Data extract: Begin

(** C3.  In a [ShutdownWorkers] on a running broker with at least one pool:
    whatever precedes the invocation of a pool's [Shutdown] contains exactly
    one receive on [closed] per pool; if a [select] of the waiting loop takes
    the context's case, the context error is returned and no pool's
    [Shutdown] is invoked; otherwise [Shutdown] is invoked on every pool and
    the result is nil when no pool reports an error, and else one multi-error
    whose entries are the errors the pools reported. *)
Theorem ShutdownWorkers_two_phases
    (b : redisBroker) (ctx : Context) (sch : Schedule) :
  running b = 1 -> workers b <> [] ->
  forall b' tr e,
    ShutdownWorkers b ctx sch = (b', tr, e) ->
    let n := List.length (workers b) in
    (forall pre w post,
        tr = pre ++ EvGoShutdown w :: post -> count is_RecvClosed pre = n) /\
    ((exists i, (i < n)%nat /\ select_at sch i = CtxDone) ->
       e = Some (ctx_Err ctx) /\ count is_GoShutdown tr = O) /\
    ((forall i, (i < n)%nat -> select_at sch i = ClosedToken) ->
       count is_RecvClosed tr = n /\
       filter is_GoShutdown tr = map EvGoShutdown (workers b) /\
       ((forall w, In w (workers b) -> worker_Shutdown w = None) ->
          e = None) /\
       ((exists w, In w (workers b) /\ worker_Shutdown w <> None) ->
          exists es, e = Some (ErrMulti es) /\
                     Permutation es (shutdown_errors (workers b)))).
Proof.
  intros Hr Hw b' tr e H n.
  pose proof (recvOrder_perm (errs_pick sch) n 0 (workers b) eq_refl) as Hperm.
  destruct (ShutdownWorkers_shape b ctx sch Hr Hw)
    as [[Hall HS] | (k & Hk & Hd & HS)];
    rewrite HS in H; symmetry in H; triple_eq H; clear HS; fold n.
  - set (received := recvOrder (errs_pick sch) n 0 (workers b)) in *.
    assert (HcB : count is_RecvClosed
                    (map EvGoShutdown (workers b) ++
                     map (fun w => EvRecvErr (worker_Shutdown w)) received ++
                     [verdict_line (snd (collectErrs received None))] ++
                     [EvClientClose]) = O).
    { rewrite !count_app, count_map_GoShutdown, count_map_RecvErr
        by reflexivity.
      destruct (snd (collectErrs received None)); reflexivity. }
    split; [|split].
    + intros pre w post Heq.
      rewrite app_assoc in Heq.
      destruct (split_after_prefix is_GoShutdown _ _ pre (EvGoShutdown w) post Heq)
        as (mid & -> & HB).
      * intros a Hin. apply in_app_or in Hin. destruct Hin as [[<-|[]]|Hin].
        -- reflexivity.
        -- apply repeat_spec in Hin. subst a. reflexivity.
      * reflexivity.
      * rewrite HB, count_app in HcB.
        rewrite !count_app, count_repeat_RecvClosed.
        change (count is_RecvClosed [EvPrint [AStr "  shutting down redis broker..."]])
          with O. lia.
    + intros (i & Hi & Hc). rewrite (Hall i Hi) in Hc. discriminate.
    + intros _. split; [|split; [|split]].
      * rewrite app_assoc, count_app, HcB, count_app, count_repeat_RecvClosed.
        change (count is_RecvClosed [EvPrint [AStr "  shutting down redis broker..."]])
          with O. lia.
      * rewrite !filter_app. simpl.
        assert (H1 : filter is_GoShutdown (repeat EvRecvClosed n) = []).
        { clear. induction n; simpl; auto. }
        assert (H2 : forall l, filter is_GoShutdown
                       (map (fun w => EvRecvErr (worker_Shutdown w)) l) = []).
        { induction l; simpl; auto. }
        assert (H3 : forall l, filter is_GoShutdown (map EvGoShutdown l)
                               = map EvGoShutdown l).
        { induction l; simpl; congruence. }
        rewrite H1, H2, H3.
        destruct (snd (collectErrs received None)); simpl;
          rewrite app_nil_r; reflexivity.
      * intros Hquiet. rewrite collectErrs_result.
        replace (forallb quiet received) with true; [reflexivity|].
        symmetry. apply forallb_quiet_iff. intros w Hin. apply Hquiet.
        eapply Permutation_in; [exact Hperm | exact Hin].
      * intros (w & Hin & Hne). rewrite collectErrs_result.
        destruct (forallb quiet received) eqn:Hq.
        -- exfalso. apply Hne.
           apply (proj1 (forallb_quiet_iff received) Hq).
           eapply Permutation_in; [apply Permutation_sym; exact Hperm | exact Hin].
        -- eexists. split; [reflexivity|]. simpl.
           unfold shutdown_errors. apply Permutation_flat_map. exact Hperm.
  - assert (Hg : count is_GoShutdown
                   ([EvPrint [AStr "  shutting down redis broker..."]] ++
                    (repeat EvRecvClosed k ++ [failed_line ctx]) ++
                    [EvClientClose]) = O).
    { rewrite !count_app, count_repeat_other by reflexivity. reflexivity. }
    split; [|split].
    + intros pre w post Heq. exfalso.
      eapply count_zero_no_member; [exact Hg | exact Heq | reflexivity].
    + intros _. split; [reflexivity | exact Hg].
    + intros Hall. rewrite (Hall k Hk) in Hd. discriminate.
Qed.

(** ** pollLoop *)

Lemma cut_None_iff (sep : ascii) (s : string) :
  cut sep s = None <-> ~ In sep (list_ascii_of_string s).
Proof.
  induction s as [|c s IH]; simpl.
  - split; [intros _ [] | reflexivity].
  - destruct (Ascii.eqb c sep) eqn:E.
    + apply Ascii.eqb_eq in E. subst c.
      split; [discriminate | intros H; exfalso; apply H; left; reflexivity].
    + apply Ascii.eqb_neq in E.
      destruct (cut sep s) as [[a b]|].
      * split; [discriminate|].
        intros H. exfalso. apply H. right.
        destruct (In_dec ascii_dec sep (list_ascii_of_string s)) as [Hin|Hn];
          [exact Hin|]. apply IH in Hn. discriminate.
      * split; [|reflexivity]. intros _ [Hc|Hin]; [contradiction|].
        apply (proj1 IH); [reflexivity | exact Hin].
Qed.

Lemma SplitN2_length (s : string) (sep : ascii) :
  List.length (SplitN2 s sep) = 2%nat <-> In sep (list_ascii_of_string s).
Proof.
  unfold SplitN2. destruct (cut sep s) as [[a b]|] eqn:E; simpl.
  - split; [intros _ | reflexivity].
    destruct (In_dec ascii_dec sep (list_ascii_of_string s)) as [Hin|Hn];
      [exact Hin|]. apply cut_None_iff in Hn. congruence.
  - split; [discriminate|]. intros Hin. apply cut_None_iff in E. contradiction.
Qed.

Lemma pollBody_outcome (key : string) (ch : chan) (t : Tick) :
  exists rest,
    pollBody key ch t =
      EvBRPop redisBRPopTimeout
        (fst (pollKeys key (t_draw t))) (snd (pollKeys key (t_draw t))) :: rest
    /\ outcome ch t rest.
Proof.
  unfold pollBody.
  destruct (pollKeys key (t_draw t)) as [k0 k1]. simpl fst; simpl snd.
  destruct (t_brpop t) as [results err] eqn:Hb.
  destruct (is_err err || (len results <? 2)) eqn:Hf.
  - eexists. split; [reflexivity|]. apply PopFailed. rewrite Hb. exact Hf.
  - apply orb_false_iff in Hf. destruct Hf as [He Hl].
    destruct err; [discriminate|].
    apply Z.ltb_ge in Hl. unfold len in Hl.
    destruct results as [|k [|v more]]; simpl in Hl; try lia.
    cbn [nth].
    destruct (len_string k <? len_string redisPrefix) eqn:Hk.
    + eexists. split; [reflexivity|].
      apply Z.ltb_lt in Hk. unfold len_string in Hk. simpl in Hk.
      eapply InvalidKey; [exact Hb | lia].
    + apply Z.ltb_ge in Hk. unfold len_string in Hk. simpl in Hk.
      unfold SplitN2. destruct (cut "/" v) as [[d i]|] eqn:Hc.
      * destruct (t_get t d i) as [err|job] eqn:Hg.
        -- eexists. split; [reflexivity|].
           eapply NotFound; [exact Hb | lia | exact Hc | exact Hg].
        -- eexists. split; [reflexivity|].
           eapply Delivered; [exact Hb | lia | exact Hc | exact Hg].
      * eexists. split; [reflexivity|].
        eapply InvalidVal; [exact Hb | lia | exact Hc].
Qed.

Lemma outcome_counts (ch : chan) (t : Tick) (rest : trace) :
  outcome ch t rest ->
  count is_BRPop rest = O /\ count is_SendClosed rest = O /\
  count is_LPush rest = O /\ pops rest = [].
Proof. intros H; destruct H; repeat split; reflexivity. Qed.

Lemma pollLoop_step (key : string) (ch : chan) (t : Tick) (ts : list Tick) :
  t_running t <> 0 ->
  pollLoop key ch (t :: ts) =
    (pollBody key ch t ++ fst (pollLoop key ch ts), snd (pollLoop key ch ts)).
Proof.
  intros Hr. simpl. destruct (t_running t =? 0) eqn:E.
  - apply Z.eqb_eq in E. contradiction.
  - destruct (pollLoop key ch ts). reflexivity.
Qed.

Lemma pollLoop_exit_head (key : string) (ch : chan) (t : Tick) (ts : list Tick) :
  t_running t = 0 -> pollLoop key ch (t :: ts) = ([EvSendClosed], true).
Proof. intros Hr. simpl. rewrite Hr. reflexivity. Qed.

Lemma pops_app (t1 t2 : trace) : pops (t1 ++ t2) = pops t1 ++ pops t2.
Proof.
  induction t1 as [|e t1 IH]; simpl; [reflexivity|].
  destruct e; simpl; rewrite ?IH; reflexivity.
Qed.

(** C2.  The blocking pops of a poll loop on ["j/" + worker_type] are, one
    per iteration and in order, over the pair (manual lane, normal lane),
    except at the iterations whose draw is 0, where the pair is (normal lane,
    manual lane); of the three values of the draw, exactly one swaps. *)
Theorem pollLoop_key_order (wt : string) (ch : chan) (ticks : list Tick) :
  let normal := ("j/" ++ wt)%string in
  let manual := ("j/" ++ wt ++ "/p0")%string in
  pops (fst (pollLoop (redisPrefix ++ wt) ch ticks)) =
    map (fun t => if t_draw t =? 0 then (normal, manual) else (manual, normal))
        (iterations ticks) /\
  map (pollKeys (redisPrefix ++ wt)) [0; 1; 2] =
    [(normal, manual); (manual, normal); (manual, normal)].
Proof.
  intros normal manual. split; [|reflexivity].
  induction ticks as [|t ts IH]; [reflexivity|].
  cbn [iterations]. destruct (t_running t =? 0) eqn:E.
  - apply Z.eqb_eq in E. rewrite pollLoop_exit_head by exact E. reflexivity.
  - apply Z.eqb_neq in E. rewrite pollLoop_step by exact E.
    cbn [fst]. rewrite pops_app, IH.
    destruct (pollBody_outcome (redisPrefix ++ wt) ch t) as (rest & -> & Ho).
    apply outcome_counts in Ho. destruct Ho as (_ & _ & _ & Hp).
    cbn [pops app]. rewrite Hp. cbn [app map].
    f_equal. unfold pollKeys. destruct (t_draw t =? 0); reflexivity.
Qed.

Data extract: End

◆ What you have to do ◆
Check each line of the records for the string "manual" and copy those that have it.

◆ Solution ◆
    per iteration and in order, over the pair (manual lane, normal lane),
    manual lane); of the three values of the draw, exactly one swaps. *)
  let manual := ("j/" ++ wt ++ "/p0")%string in
    map (fun t => if t_draw t =? 0 then (normal, manual) else (manual, normal))
    [(normal, manual); (manual, normal); (manual, normal)].
  intros normal manual. split; [|reflexivity].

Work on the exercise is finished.